My boyfriend and I have been together for 6 years. I’m 27, he’s 29. We’ve talked marriage and have a lot of our future planned out.

He knows I don’t want kids because of so much that happened when I was growing up. He knows it’s very serious to me. He supports this and loves me.

However, my fears of getting pregnant are so intense, and my desire to avoid motherhood is SO no-budge it’s not even debatable, I want to ask him to get a vasectomy.

I’ve wanted this for years but been too afraid to ask. I mean, I’ve thrown the idea out there but when I’m nervous I laugh while I talk so he may have thought I wasn’t serious. I’m too afraid he’ll think it’s selfish of me to ask.
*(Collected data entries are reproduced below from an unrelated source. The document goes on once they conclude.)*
(* ===== verification/MmuRefine.v ===== *)
(** * The TLB-backed MMU refines architectural translation

    [coherent] says that every TLB entry the current address space can hit
    agrees with the page tables in memory.  [translate] of
    crates/aero-mmu/src/lib.rs keeps it and returns what the TLB-free
    [spec_translate] returns; the maintenance operations ([invlpg], CR writes,
    [invpcid]) restore it after the guest edits its page tables or switches
    address space. *)

From S2P Require Import Prelude MmuTlb Mmu MmuSpec MmuWalk.
Import TlbSetFacts TlbSetOps TlbEntryFacts.

(** ** Coherence *)

(** PAE directory-pointer entries: their Accessed/Dirty positions are reserved,
    and the code reads and checks them on every walk. *)
Definition pdpt_slot (m : Mmu.t) (a : Z) : Prop :=
  m.(Mmu.mode) = Pae /\ pg_root (paging_of m) <= a < pg_root (paging_of m) + 32.

(** What [translate] never changes. *)
Definition same_config (m m' : Mmu.t) : Prop :=
  m'.(Mmu.cr0) = m.(Mmu.cr0) /\ m'.(Mmu.cr3) = m.(Mmu.cr3) /\ m'.(Mmu.cr4) = m.(Mmu.cr4) /\
  m'.(Mmu.efer) = m.(Mmu.efer) /\ m'.(Mmu.mode) = m.(Mmu.mode) /\
  m'.(Mmu.max_phys_bits) = m.(Mmu.max_phys_bits) /\
  m'.(Mmu.tlb_page_sizes) = m.(Mmu.tlb_page_sizes) /\
  m'.(Mmu.pcid_enabled) = m.(Mmu.pcid_enabled) /\ m'.(Mmu.pcid) = m.(Mmu.pcid).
He’s a gentle and loving man, so I’m sure it would turn out fine. I’d just like advice on how to ask, how I should word it where I’m coming across serious but not demanding. I want the security of a vasectomy, but I don’t want to feel bad for asking him to undergo surgery for me the rest of my life. I carry guilt easily.

Thank you ladies

*EDIT*

I don’t think I made it clear, but me and my man are actually planning our future already, and we’ve already gone looking at wedding bands together with our families. He just wants to catch me by surprise with the proposal. We take things slow, and we’re very open about the wedding/the day we seal our deal! So our spending the rest of our lives together isn’t a question. Kind of made me sad that some of you may have perceived this as a premature thing. And he is on the same page as me with not having children. My love has told me that he understands and respects my pain over the subject very much, and that he would be fine either way. He’s the most compassionate man I’ve ever met, he truly wants me to be happy. So it’s not that it “won’t work out” or that he’ll “change his mind”. Some of you are sounding as though this isn’t secure and this sincerely makes me sad. I guess there is no way to prove anything through a screen, I was just wondering how to ask him that’s all. Thank you anyway.